Input material:
──────────────────────────────
(** * refresh_modules.py: the parameter model of the module generator

    A shallow embedding of the core of [refresh_modules.py]: the resource
    namer ([path_to_name]), the reference resolver ([Definitions.get]),
    the schema flattener ([_property_to_parameter], [_flatten_parameter]),
    the operation index ([SwaggerFile.init_resources]) and the parameter
    merger ([AnsibleModuleBase.parameters]).

    Modelling conventions.
    - Python [str] is [string] (a sequence of bytes); [len], [lower] and
      the comparison of strings are those of ASCII text.
    - A Python [dict] is an association list in insertion order
      ([dict]); JSON objects of the input document are records with one
      optional field per key the program reads.
    - An exception is a value of [exn]; a function that can raise returns
      [pyresult].  Generators are consumed to the end by their callers
      ([sorted], [list]), so they are modelled by the list they yield.
    - [parameters] updates in place the dictionaries and lists it is
      given.  The model is of one call on a freshly loaded document and
      takes every list by its value: the enum list of a definition, which
      line 312 hands to every descriptor built from it, is a list of its
      own in each of them.
    - Line numbers are those of [refresh_modules.py]. *)

From Stdlib Require Import String Ascii List Bool Arith NArith Lia.
From Stdlib Require Import Sorting.Sorted Sorting.Permutation.
Import ListNotations.
Open Scope string_scope.

Set Implicit Arguments.

(** ** Exceptions *)

Inductive exn : Type :=
| KeyError (key : string)
| IndexError
| TypeError
| RecursionError
| DuplicateOperationError (resource verb : string).

Inductive pyresult (A : Type) : Type :=
| Ok (a : A)
| Raise (e : exn).

Arguments Ok {A} a.
Arguments Raise {A} e.

Definition bind {A B : Type} (m : pyresult A) (f : A -> pyresult B) : pyresult B :=
  match m with
  | Ok a => f a
  | Raise e => Raise e
  end.

Notation "x <- m ;; k" := (bind m (fun x => k))
  (at level 61, m at next level, right associativity).

Fixpoint mapM {A B : Type} (f : A -> pyresult B) (l : list A) : pyresult (list B) :=
  match l with
  | [] => Ok []
  | a :: l' => b <- f a ;; bs <- mapM f l' ;; Ok (b :: bs)
  end.

(** A loop over [l] threading an accumulator, stopped by the first
    exception. *)
Fixpoint foldM {A S : Type} (f : S -> A -> pyresult S) (l : list A) (s : S) : pyresult S :=
  match l with
  | [] => Ok s
  | a :: l' => s' <- f s a ;; foldM f l' s'
  end.

(** ** Python string methods *)

Module Py.

(** [c in s] for a one-character [c]. *)
Fixpoint contains (c : ascii) (s : string) : bool :=
  match s with
  | EmptyString => false
  | String a s' => Ascii.eqb a c || contains c s'
  end.

(** [s.replace(old, new)] for a one-character [old]. *)
Fixpoint replace (old : ascii) (new : string) (s : string) : string :=
  match s with
  | EmptyString => EmptyString
  | String a s' =>
      if Ascii.eqb a old then new ++ replace old new s'
      else String a (replace old new s')
  end.

Definition lower_ascii (a : ascii) : ascii :=
  let n := nat_of_ascii a in
  if ((65 <=? n) && (n <=? 90))%nat then ascii_of_nat (n + 32) else a.

(** [s.lower()] on ASCII text. *)
Fixpoint lower (s : string) : string :=
  match s with
  | EmptyString => EmptyString
  | String a s' => String (lower_ascii a) (lower s')
  end.

(** [s.split(sep)] for a one-character [sep]: never empty, and empty
    fields are kept. *)
Fixpoint split (sep : ascii) (s : string) : list string :=
  match s with
  | EmptyString => [EmptyString]
  | String a s' =>
      if Ascii.eqb a sep then EmptyString :: split sep s'
      else match split sep s' with
           | [] => [String a EmptyString]
           | w :: ws => String a w :: ws
           end
  end.

(** [sep.join(l)]. *)
Definition join (sep : string) (l : list string) : string := String.concat sep l.

(** [s.startswith(p)]. *)
Fixpoint starts_with (p s : string) : bool :=
  match p, s with
  | EmptyString, _ => true
  | String a p', String b s' => Ascii.eqb a b && starts_with p' s'
  | String _ _, EmptyString => false
  end.

(** [s.replace(old, new)] for a non-empty [old] of any length: the
    occurrences are taken from the left and do not overlap.  [skip] counts
    the characters of an occurrence that are still to be passed over. *)
Fixpoint replace_from (old new : string) (skip : nat) (s : string) : string :=
  match s with
  | EmptyString => EmptyString
  | String c s' =>
      match skip with
      | S k => replace_from old new k s'
      | O =>
          if starts_with old s
          then new ++ replace_from old new (String.length old - 1) s'
          else String c (replace_from old new 0 s')
      end
  end.

Definition replace_str (old new s : string) : string := replace_from old new 0 s.

Definition line_feed : ascii := ascii_of_nat 10.

End Py.

(** ** The pattern of [list_index] *)

(** [re.search(r"{([-\w]+)}$", path)] on ASCII text: the group of the
    leftmost match.  The class holds neither brace, so the group is the
    longest run of class characters after a [{], and [$] is the end of
    the text or the line feed that ends it. *)
Module Re.
Lemma unrecognized_names_unbound_witness :
  snd (make_optimizer (fun _ : unit => tt) (fun _ => EmptyString) cfg_unknown tt)
  = Raise (UnboundLocalError "opt")
  /\ make_lr_scheduler (fun _ => EmptyString) (fun _ => EmptyString) cfg_unknown
       (SGD tt 1 0)
     = ([], Raise (UnboundLocalError "statement")).
Proof.
  destruct (@unrecognized_names_unbound unit unit (fun _ => tt)
              (fun _ => EmptyString) (fun _ => EmptyString)
              cfg_unknown tt (SGD tt 1 0)) as [Hopt Hsched].
  split.
  - apply Hopt; reflexivity.
  - apply (Hsched "plateau"%string);
      [reflexivity | discriminate | reflexivity | reflexivity | reflexivity].
Defined.

Lemma make_lr_scheduler_recognized_witness :
  snd (make_lr_scheduler (fun _ => EmptyString) (fun _ => EmptyString) cfg_step
         (SGD tt 1 0))
  = Ok (Some (StepLR (SGD tt 1 0) 10 1)).
Proof.
  apply (proj1 (@make_lr_scheduler_recognized unit
                  (fun _ => EmptyString) (fun _ => EmptyString)
                  cfg_step (SGD tt 1 0))).
  reflexivity.
Defined.

(** C8 as stated fails: the setting spelled [none] is a name like any other
    that no test recognizes, and the call raises. *)
Lemma make_lr_scheduler_none_string_raises :
  lrSched cfg_none = Some "none"%string /\
  make_lr_scheduler (fun _ => EmptyString) (fun _ => EmptyString) cfg_none
    (SGD tt 1 0)
  = ([], Raise (UnboundLocalError "statement")).
Proof. split; reflexivity. Qed.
──────────────────────────────
Within the material above, extract exactly the lines that start at the line containing "by their callers" and stop after the line containing "own in each of them.", and only those.

Solution to the exercise:
      [pyresult].  Generators are consumed to the end by their callers
      ([sorted], [list]), so they are modelled by the list they yield.
    - [parameters] updates in place the dictionaries and lists it is
      given.  The model is of one call on a freshly loaded document and
      takes every list by its value: the enum list of a definition, which
      line 312 hands to every descriptor built from it, is a list of its
      own in each of them.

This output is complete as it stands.